With Google Cloud, there are various security risks that may come with even slight misconfigurations such as disabled logging and API key inventory.

Access management

As native systems have moved to cloud, access management has become complex. Physical servers are much easier to monitor as access can be restricted in obvious ways. However, with the widespread adoption of cloud, this process has changed significantly.

One would argue that the cloud should be able to offer a more customized access management solution. And while this is true, the admin are not always upskilled as businesses move to the cloud. Additionally, G Suite requires a cloud access security broker (CASB) to manage access for multiple users, and there are very few inbuilt access management features.

Account takeover

Another major issue with Google Cloud is account takeover. This is basically an elaborate hack where malicious actors get a hold of your account credentials and use them to take over your account. The problem with this is that it is nearly impossible to detect account takeover unless it is reported.

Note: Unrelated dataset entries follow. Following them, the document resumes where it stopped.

Lemma on_modifiers_task_ok ins p ty raws : IMessage p (Modifiers ty raws) ∈ ins ->
  task_ok ins (on_modifiers_task dec p ty raws : T unit).
Proof.
  intros Hin. eapply task_all_bind; [by apply (decode_all_ok ins p ty raws)|].
  intros mds Hmds. induction Hmds as [|md mds Hmd _ IH]; [done|]. by split.
Qed.

Lemma select_wanted_ok Pm Pa mids :
  task_all Pm Pa (fun w => w ⊆ mids) (select_wanted mids : T _).
Proof.
  induction mids as [|mid mids IH]; [apply list_subseteq_nil|]. cbn [select_wanted].
  eapply (task_all_bind _ _ (fun _ => True)).
  { unfold is_wanted, modifier_status. cbn. intros s1. destruct (bool_decide (s1 = Wanted)); cbn; [done|].
    intros s2. by destruct (bool_decide (s2 = Unknown)). }
  intros b _. eapply task_all_bind; [exact IH|]. intros w Hw. destruct b; cbn; set_solver.
Qed.

Lemma on_inv_task_ok ins p ty mids : IMessage p (Inv ty mids) ∈ ins ->
  task_ok ins (on_inv_task p ty mids : T unit).
Proof.
  intros Hin. eapply task_all_bind; [apply select_wanted_ok|]. intros [|w ws] Hw; [done|].
  split; [|done]. left. by exists mids.
Qed.

Lemma enable_task_ok ins p : ILocal p ∈ ins -> task_ok ins (enable_task p : T unit).
Proof. intros Hin h h'. cbn. auto. Qed.

(** *** The invariant *)

Definition spawned_ok (ins : list Input) (t : Spawned (Hst := Hst) (Hd := Hd) (Bd := Bd) (Tx := Tx) (PeerId := PeerId))
    : Prop :=
  match t with
  | Running t => task_ok ins t
  | Waiting k => forall st, task_ok ins (k st)
  end.

Definition channel_ok (ins : list Input) (m : InChannel (PeerId := PeerId)) : Prop :=
  match m with FromT m => from_ok ins m | GetModifierStatus _ _ => True end.

Record diffusion_inv (ins : list Input) (s : B) : Prop := {
  di_channel : Forall (channel_ok ins) (from_tasks s);
  di_outbox : Forall (justified ins) (outbox s);
  di_tasks : map_Forall (fun _ => spawned_ok ins) (tasks s);
  di_delivery mid st : delivery s !! mid = Some st -> st = Received /\ received ins mid;
  di_applied : Forall (delivered ins) (applied s);
}.

(** More inputs justify more. *)
Lemma from_ok_mono ins ins' m : ins ⊆ ins' -> from_ok ins m -> from_ok ins' m.
Proof.
  intros Hsub. unfold from_ok, justified, received, delivered, status_from.
  destruct m as [p st|mid st|[p [| | |]|p|p]]; naive_solver.
Qed.

Lemma delivered_mono ins ins' md : ins ⊆ ins' -> delivered ins md -> delivered ins' md.
Proof. unfold delivered. naive_solver. Qed.

Lemma task_ok_mono ins ins' (t : T unit) : ins ⊆ ins' -> task_ok ins t -> task_ok ins' t.
Proof. intros Hsub. apply task_all_mono; eauto using from_ok_mono, delivered_mono. Qed.

Lemma diffusion_inv_mono ins ins' s : ins ⊆ ins' -> diffusion_inv ins s -> diffusion_inv ins' s.
Proof.
  intros Hsub [Hc Ho Ht Hd' Ha]. split.
  - eapply Forall_impl; [exact Hc|]. intros [m|mid id]; cbn; eauto using from_ok_mono.
  - eapply Forall_impl; [exact Ho|]. intros out. by apply (from_ok_mono ins ins' (ToHandler out)).
  - intros id t Hid. specialize (Ht id t Hid). destruct t as [t|k]; cbn in *; eauto using task_ok_mono.
  - intros mid st Hm. specialize (Hd' mid st Hm) as [-> (md & Hmd & He)]. split; [done|].
    exists md. eauto using delivered_mono.
  - eapply Forall_impl; [exact Ha|]. eauto using delivered_mono.
Qed.

Lemma spawn_inv ins t s : task_ok ins t -> diffusion_inv ins s -> diffusion_inv ins (spawn t s).
Proof. intros Ht []. split; cbn; try done. by apply map_Forall_insert_2. Qed.

Lemma inject_inv ins s i : diffusion_inv ins s -> diffusion_inv (ins ++ [i]) (inject s i).
Proof.
  intros Hs%(diffusion_inv_mono ins (ins ++ [i])); [|set_solver].
  assert (i ∈ ins ++ [i]) as Hi by set_solver.
  destruct i as [p [ty mids|ty mids|ty raws|st]|p [st|]|p]; cbn [inject diffusion_inject_message
    inject_protocol_requested inject_protocol_requested_locally];
    try (apply spawn_inv; [|exact Hs]); try exact Hs.
  - by apply on_inv_task_ok.
  - by apply on_modifiers_request_task_ok.
  - by apply on_modifiers_task_ok.
  - apply on_sync_task_ok; [by left|done].
  - apply on_sync_task_ok; [by right|eauto].
  - by apply enable_task_ok.
Qed.

Lemma send_inv ins m id t s : channel_ok ins m -> spawned_ok ins t ->
  diffusion_inv ins s -> diffusion_inv ins (send m id t s).
Proof.
  intros Hm Ht Hs. unfold send. destruct (_ <? _)%nat; [|done]. destruct Hs. split; cbn; try done.
  - apply Forall_app. auto.
  - by apply map_Forall_insert_2.
Qed.

Lemma pool_event_inv ins s e s' : pool_event s e = Done s' -> diffusion_inv ins s -> diffusion_inv ins s'.
Proof.
  intros He Hs. pose proof Hs as [Hc Ho Ht Hd' Ha]. destruct e as [id|id]; cbn in He.
  - unfold task_step in He. destruct (tasks s !! id) as [[t|k]|] eqn:Hid; [|by injection He as <-..].
    specialize (Ht id _ Hid) as Hok. cbn in Hok.
    destruct t as [[]| |k|m k|mid k|md k]; cbn in Hok; try discriminate He; injection He as <-.
    + split; cbn; try done. by apply map_Forall_delete.
    + split; cbn; try done. apply map_Forall_insert_2; [apply Hok|done].
    + apply send_inv; naive_solver.
    + apply send_inv; naive_solver.
    + destruct Hok as [Hmd Hk]. split; cbn; try done; [by apply map_Forall_insert_2|].
      apply Forall_app. auto.
  - injection He as <-. split; cbn; try done. by apply map_Forall_delete.
Qed.

Lemma on_event_inv ins s m s' :
  on_event s m = Done s' -> channel_ok ins m -> diffusion_inv ins s -> diffusion_inv ins s'.
Proof.
  intros He Hm [Hc Ho Ht Hd' Ha]. destruct m as [[p st|mid st|out]|mid id]; cbn in He, Hm.
  - injection He as <-. by split.
  - injection He as <-. destruct Hm as [-> Hr]. split; cbn; try done.
    intros mid' st [[<- <-]|[_ Hl]]%lookup_insert_Some; eauto.
  - injection He as <-. split; cbn; try done. apply Forall_app. auto.
  - destruct (tasks s !! id) as [[t|k]|] eqn:Hid; [discriminate He| |discriminate He]. injection He as <-.
    split; cbn; try done. apply map_Forall_insert_2; [apply (Ht id _ Hid)|done].
Qed.

Lemma poll_loop_inv ins scheds s s' :
  poll_loop s scheds = Done s' -> diffusion_inv ins s -> diffusion_inv ins s'.
Proof.
  revert s. induction scheds as [|sched scheds IH]; intros s He Hs; cbn in He; [discriminate He|].
  apply bind_Done in He as (s1 & H1 & He).
  assert (diffusion_inv ins s1) as Hs1.
  { eapply (foldO_inv (diffusion_inv ins)); [|exact Hs|exact H1]. eauto using pool_event_inv. }
  destruct (from_tasks s1) as [|m q] eqn:Hq; [by injection He as <-|].
  apply bind_Done in He as (s2 & H2 & He). pose proof (di_channel _ _ Hs1) as Hc. rewrite Hq in Hc.
  apply Forall_cons in Hc as [Hm Hc].
  assert (diffusion_inv ins s2) as Hs2.
  { eapply on_event_inv; [exact H2|done|]. destruct Hs1. by split. }
  destruct (is_output m); [by injection He as <-|]. eauto.
Qed.

(** *** Runs *)

(** The states reached from a new behaviour, with the inputs so far and the
    outputs its polls returned; the history may change at any time. *)
Inductive diffusion_run : B -> list Input -> list Out -> Prop :=
| dr_new cap h : diffusion_run (diffusion_new cap h) [] []
| dr_input s ins outs i : diffusion_run s ins outs -> diffusion_run (inject s i) (ins ++ [i]) outs
| dr_poll s ins outs scheds s' out : diffusion_run s ins outs -> diffusion_poll s scheds = Done (s', out) ->
    diffusion_run s' ins (outs ++ option_list out)
| dr_history s ins outs h : diffusion_run s ins outs -> diffusion_run (s <| history := h |>) ins outs.

Lemma diffusion_run_inv s ins outs :
  diffusion_run s ins outs -> diffusion_inv ins s /\ Forall (justified ins) outs.
Proof.
  induction 1 as [cap h|s ins outs i _ [IH IHo]|s ins outs scheds s' out _ [IH IHo] Hp|s ins outs h _ [IH IHo]].
  - split; [|constructor]. by split; cbn.
  - split; [by apply inject_inv|]. eapply Forall_impl; [exact IHo|].
    intros out. apply (from_ok_mono ins (ins ++ [i]) (ToHandler out)). set_solver.
  - unfold diffusion_poll in Hp. apply bind_Done in Hp as (s1 & H1 & Hp).
    pose proof (poll_loop_inv _ _ _ _ H1 IH) as Hs1. pose proof (di_outbox _ _ Hs1) as Ho.
    destruct (outbox s1) as [|o os] eqn:Hout; injection Hp as <- <-.
    + split; [done|]. by rewrite app_nil_r.
    + apply Forall_cons in Ho as [Ho Hos]. split; [|apply Forall_app; split; [done|by apply Forall_singleton]]. destruct Hs1. by split.
  - split; [|done]. destruct IH. by split.
Qed.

Google Cloud users have a lot 0of sensitive data on their accounts and data theft due to takeover can be a big blow to their business. Moreover, these compromised accounts are used in their botnet to mine cryptocurrency or target other accounts in a similar fashion

The Mandiant solution

Mandiant was known for intelligent security solutions even before Google acquired it. With a previous acquisition by FireEye in 2013 for USD 1 billion and a notorious report that presented evidence of cyber espionage by China, Mandiant wasn’t a small startup with potential that got lucky.

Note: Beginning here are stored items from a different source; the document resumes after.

Lemma open_cp_disconnect (r : Repo) pid pi : peers r !! pid = Some pi ->
  open (cp_disconnect pid pi r) = open r ∖ {[pid]}.
Proof.
  intros Hpi. apply open_ext. intros pid'. rewrite elem_of_difference, elem_of_singleton, elem_of_open.
  unfold conn, cp_disconnect. rewrite update_info_lookup.
  destruct (decide (pid' = pid)) as [->|]; destruct (state pi) as [[|]|]; cbn; rewrite ?Hpi; cbn; naive_solver.
Qed.

Definition handled (m : Manager) (i : Inp) (os : list Output) (m' : Manager) : Prop :=
  (repo_ok (repo m) -> repo_ok (repo m')) /\ conf m' = conf m /\ out_queue m' = out_queue m ++ os /\
  apply_outs os (after_input i (open (repo m))) = Some (open (repo m')).

Lemma lost_handled now m pid reason m' :
  on_connection_lost now m pid reason = Done m' -> exists os, handled m (ConnectionLost pid reason) os m'.
Proof.
  unfold on_connection_lost. intros Hl.
  assert (pid ∉ open (repo m) -> m' = m -> exists os, handled m (ConnectionLost pid reason) os m') as Hno.
  { intros Hn ->. exists []. split_and!; try done; [by rewrite app_nil_r|]. cbn. f_equal. set_solver. }
  destruct (peers (repo m) !! pid) as [pi|] eqn:Hpi; [|injection Hl as <-; apply Hno; [|done];
    rewrite elem_of_open; unfold conn; by rewrite Hpi].
  destruct (is_connected (state pi)) eqn:Hc; [|injection Hl as <-; apply Hno; [|done];
    rewrite elem_of_open; unfold conn; by rewrite Hpi, Hc].
  set (m1 := m <| repo ::= cp_disconnect pid pi |>) in *.
  assert (exists os, moves m1 os m') as (os & [Hr Hcf _ Hq Ho]).
  { destruct reason as [|[|]|]; [destruct (is_reserved pi)|..]; cbv zeta in Hl;
      try (injection Hl as <-); try (eexists; apply moves_refl); [|by eapply report_moves].
    eexists. by apply quiet_moves, quiet_update. }
  exists os. split_and!; [|done|done|].
  - intros Hok. apply Hr. by apply cp_disconnect_ok.
  - rewrite <- Ho. cbn. by rewrite (open_cp_disconnect _ _ _ Hpi).
Qed.

Lemma handle_handled now m i m' : handle now m i = Done m' -> exists os, handled m i os m'.
Proof.
  intros Hh. destruct i as [ps|d|ps|pid c|pid|n|pid ps|pid c|pid c|pid reason|pid|pid p];
    cbn -[on_add_peers on_set_reserved_peers on_report_peer on_connection_lost on_dial_failure] in Hh;
    try (by eapply lost_handled).
  all: assert (exists os, moves m os m') as (os & [Hr Hc _ Hq Ho]); [|by exists os].
  - injection Hh as <-. eexists. apply quiet_moves, quiet_foldl. intros r d. apply quiet_try_add.
  - injection Hh as <-. eexists. apply quiet_moves, quiet_try_add.
  - injection Hh as <-. unfold on_set_reserved_peers. pose proof (quiet_set_reserved_peers (repo m) ps) as Hq.
    destruct (set_reserved_peers (repo m) ps) as [r unknown]. cbn in Hq. eexists.
    apply (quiet_moves m (const _)). unfold const. etransitivity; [exact Hq|]. apply quiet_foldl.
    intros r' pid. apply quiet_try_add.
  - by eapply report_moves.
  - injection Hh as <-. eexists. apply moves_refl.
  - injection Hh as <-. eexists. apply moves_refl.
  - injection Hh as <-. unfold on_set_peer_protocols. destruct (peers _ !! _); [|eexists; apply moves_refl].
    eexists. by apply quiet_moves, quiet_update.
  - injection Hh as <-. apply incoming_moves.
  - injection Hh as <-. unfold on_connection_established.
    destruct (peer _ _) as [[|]|]; try (eexists; apply moves_refl).
    eexists. apply quiet_moves, quiet_update; intros pi; by destruct (state pi) as [[|[]]|] eqn:E; rewrite ?E.
  - unfold on_dial_failure in Hh. destruct (peer _ _) as [[|]|];
      [by eapply report_moves|injection Hh as <-; eexists; apply moves_refl..].
  - injection Hh as <-. unfold on_force_enabled. destruct (peer _ _) as [[|]|]; try (eexists; apply moves_refl).
    eexists. by apply quiet_moves, quiet_index.
Qed.

Lemma allocate_connections_moves now m m' :
  allocate_connections pid_leb now m = Done m' -> exists os, moves m os m'.
Proof.
  unfold allocate_connections, connect_reserved. intros Ha. apply bind_Done in Ha as ([m2 mode] & Hp & Ha).
  destruct (moves_foldl (connect now) (elements (get_reserved_peers (repo m) (Some FNotConnected))) m)
    as [os1 H1]; [intros; apply connect_moves|]. set (m1 := foldl _ _ _) in *.
  apply bind_Done in Hp as (st & _ & [= Hp]).
  assert (exists os, moves m1 os m2) as [os2 H2].
  { destruct st; injection Hp as <- <-.
    - eexists. apply quiet_moves, quiet_foldl. intros; apply quiet_try_add.
    - exists []. split; try done. cbn. by rewrite app_nil_r.
    - destruct (boot_in_progress m1); [|eexists; apply moves_refl].
      destruct (moves_foldl (fun m pid => disconnect m pid true)
        (filter_peers (repo m1) (fun _ pi => is_boot pi && is_connected (state pi))) m1)
        as [os [Hr Hc Hb Hq Ho]]; [intros; apply disconnect_moves|]. exists os. by split.
    - eexists. apply moves_refl. }
  assert (exists os, moves m2 os m') as [os3 H3].
  { destruct mode; injection Ha as <-; unfold connect_best; try (eexists; apply moves_refl);
      (destruct (pick_best _ _ _); [apply connect_moves|eexists; apply moves_refl]). }
  eexists. eapply moves_trans; [|exact H3]. eapply moves_trans; eassumption.
Qed.

Lemma allocate_protocols_moves m m' : allocate_protocols pid_leb m = Done m' -> exists os, moves m os m'.
Proof.
  unfold allocate_protocols. apply (foldO_inv (fun m' => exists os, moves m os m')); [|eexists; apply moves_refl].
  intros m1 [p policy] m2 _ [os Hm] Ha. cbn in Ha.
  destruct (get_enabled_peers _ _) as [en|]; [|injection Ha as <-; by exists os].
  apply bind_Done in Ha as (cond & _ & [= <-]). destruct cond; [|by exists os].
  destruct (pick_best _ _ _) as [pid|]; [|by exists os]. destruct (peer _ _) as [[|]|]; try (by exists os).
  eexists. eapply moves_trans; [exact Hm|].
  eapply (moves_trans _ _ (m1 <| repo ::= enable_protocol pid p |>)); [by apply quiet_moves, quiet_index|by apply moves_out].
Qed.

(** ** Runs *)

(** The states of a manager, with everything it received and everything its
    polls returned. *)
Inductive manager_run (bp : list (PeerDestination (PeerId := PeerId) (Addr := Addr)))
    (cf : PeerManagerConfig) : Manager -> list Inp -> list Output -> Prop :=
| mr_new : manager_run bp cf (manager_new (repo_new nc bp) cf) [] []
| mr_mail m ins outs i : manager_run bp cf m ins outs ->
    manager_run bp cf (m <| mailbox ::= fun q => q ++ [i] |>) (ins ++ [i]) outs
| mr_poll m ins outs now conn_ready prot_ready m' o : manager_run bp cf m ins outs ->
    manager_poll pid_leb now conn_ready prot_ready m = Done (m', o) ->
    manager_run bp cf m' ins (outs ++ option_list o).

Mandiant’s acquisition by Google is a strategic step in order to combat the growing concerns over Google Cloud’s security. Mandiant enjoys strong goodwill among the tech community for its several reports that notify the community of security threats. Along with using Mandiant’s native expertise to improve security for Google Cloud solutions, Alphabet also plans to use Mandiant’s reputation to improve its credibility.

What remains to see is how well this strategy works out. Users have already started wondering how the acquisition will affect the reporting of Mandiant. One user on Hackernews expressed his opinions strongly,

“Now it's the time to start migrating away, Google will make it:

- more expensive

- more bloated

all while making it:

- less useful

- dumbed down

and in the end

- retire it with a short notice.”

We can just hope that this considerable investment in Mandiant will not go down as this user has predicted.

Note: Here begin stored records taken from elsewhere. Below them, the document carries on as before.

Lemma channel_run_inv debug na ns c xs ys zs : channel_run debug na ns c xs ys zs -> channel_inv debug ns c xs ys zs.
Proof.
  induction 1 as [|c c' xs ys zs m _ IH Hs|c c' xs ys zs m _ IH Hs|c c' xs ys zs m _ IH Hs
    |c c' xs ys zs r _ IH Hs|c c' xs ys zs r _ IH Hs|c xs ys zs _ IH].
  - split; cbn; [|done|lia|by left; apply not_elem_of_nil]. exists [], []. split; [constructor|done].
  - exact (send_message_inv _ _ _ _ _ _ _ _ _ IH Hs).
  - exact (send_message_inv _ _ _ _ _ _ _ _ _ IH Hs).
  - unfold send_async in Hs. destruct (receiver_alive c); [|done]. destruct (_ <=? _); simplify_eq.
    destruct IH as [(xs' & ys' & Hi & Hx & Hy) Hbf Hbd Hf]. split; cbn; try done.
    exists xs', ys'. by rewrite app_assoc, Hx.
  - unfold poll_peek in Hs. destruct (peeked c) as [x|] eqn:E; [by simplify_eq|].
    destruct (select_next c) as [x c1] eqn:Es. injection Hs as <- <-.
    pose proof (select_next_spec _ _ _ Es) as (Hp & _).
    destruct (select_next_inv _ _ _ _ _ _ _ _ IH E Es) as [(xs' & ys' & Hi & Hx & Hy) Hbf Hbd Hf].
    split; cbn; try done. exists xs', ys'. by rewrite Hp, E, app_nil_r in Hi.
  - unfold channel_next in Hs. destruct (peeked c) as [x|] eqn:E; [|by eapply select_next_inv].
    injection Hs as <- <-. destruct IH as [(xs' & ys' & Hi & Hx & Hy) Hbf Hbd Hf]. split; cbn; try done.
    exists xs', ys'. rewrite E in Hi. by rewrite app_nil_r.
  - destruct IH as [Ht Hbf Hbd Hf]. by split.
Qed.

(** A sink delivers what it accepts.  What the receiver took, with what it
    peeked at, merges a beginning of what each sender put in, the rest waits in
    the queues; the queue of [send_message] never holds more than its buffer,
    one slot for the sender and one for the directive to close; and that
    directive is queued at most once, last, and in builds with debug
    assertions only. *)
Theorem sink_delivers debug na ns c xs ys zs :
  channel_run debug na ns c xs ys zs ->
  (exists xs' ys', interleave (zs ++ option_list (peeked c)) xs' ys' /\
     xs' ++ async_queue c = xs /\ ys' ++ sync_queue c = ys) /\
  length (sync_queue c) <= ns + 2 /\
  (ForceClose ∈ ys -> debug = true /\ exists ys', ys = ys' ++ [ForceClose] /\ ForceClose ∉ ys').
Proof.
  intros [Ht Hbf Hbd Hf]%channel_run_inv. split; [done|]. split; [destruct (sync_sender c); lia|].
  intros Hin. destruct Hf as [?|(? & _ & ?)]; done.
Qed.

(** ** A substream that is approved and read *)

Module SubstreamSample.
Definition spec : StatefulProtocolSpec := {| max_message_size := 100; approve_required := true |}.
Definition listen : ProtocolUpgradeIn := upgrade_in_new 0 [(1%Z, spec)].
Definition sock : Socket := {|
  sk_ready := [IoOk]; sk_start := []; sk_flush := [IoPending; IoOk]; sk_close := []; sk_next := [RMsg [7%Z]];
  sk_max_len := 0; sk_log := [];
|}.
Definition read (_ : Z) : option (list Z) := Some [9%Z].

Lemma approve_precedes_messages_witness : exists up s,
  upgrade_inbound read listen sock (tag_new 0 1) = Done (Some up) /\ sub_run (iu_substream up) s [[7%Z]] /\
  sk_log (in_socket s) `prefix_of` greeted [[7%Z]] ++ [Ended].
Proof.
  destruct (upgrade_inbound read listen sock (tag_new 0 1)) as [[up|]| |] eqn:E; vm_compute in E; try discriminate E.
  injection E as <-. eexists _, _. split; [vm_compute; reflexivity|].
  assert (sub_run (iu_substream {| iu_negotiated_tag := tag_new 0 1; iu_handshake := Some [9%Z];
      iu_substream := {| in_socket := sock <| sk_max_len := 100%Z |>; approve_state := Some NotSent |} |})
    {| in_socket := {| sk_ready := []; sk_start := []; sk_flush := []; sk_close := []; sk_next := []; sk_max_len := 100;
         sk_log := [Wrote [1%Z]; Flushed; Read [7%Z]] |}; approve_state := Some Sent |} ([] ++ [[7%Z]])) as Hrun.
  { eapply sub_message; [eapply sub_pending; [apply sub_approve, sub_start|vm_compute; reflexivity]|vm_compute; reflexivity]. }
  split; [exact Hrun|].
  eapply (approve_precedes_messages read listen sock (tag_new 0 1)); [vm_compute; reflexivity|done|done|exact Hrun].
Defined.

(** A buffer of no messages: the sender has one slot; the second message closes. *)
Lemma sink_delivers_witness : exists c, channel_run true 0 0 c [] [NMessage [1%Z]; ForceClose] [NMessage [1%Z]] /\
  length (sync_queue c) <= 2.
Proof.
  pose proof (chan_send true 0 0 _ _ _ _ _ [1%Z] (chan_new true 0 0) eq_refl) as H1.
  pose proof (chan_full true 0 0 _ _ _ _ _ [2%Z] H1 eq_refl) as H2.
  pose proof (chan_next true 0 0 _ _ _ _ _ _ H2 eq_refl) as H3.
  eexists. split; [exact H3|]. exact (proj1 (proj2 (sink_delivers true 0 0 _ _ _ _ H3))).
Defined.
End SubstreamSample.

What this means for IoT security

As of now, Mandiant functions as a subsidiary of Google Cloud, as opposed to being merged with GC entirely. Given the way things have progressed so far, this acquisition can affect IoT security in the following ways.

Depending on how well Mandiant is assimilated into Google cloud, some changes may occur, such as:

• A more standardized approach to access management and user privileges
• A constantly evolving security protocol for evolving technologies.
• Outreach to users for better password and login security.
• Refined filters to weed out phishing attacks and spam.
• Improved edge security.
• A more complete security approach for IoT wherein all the layers of architecture are secured equally.

Given that Alphabet is in a unique position to make these improvements and establish standards, we can only hope for the best. However, cybersecurity needs to be a global responsibility, as opposed to that of a handful.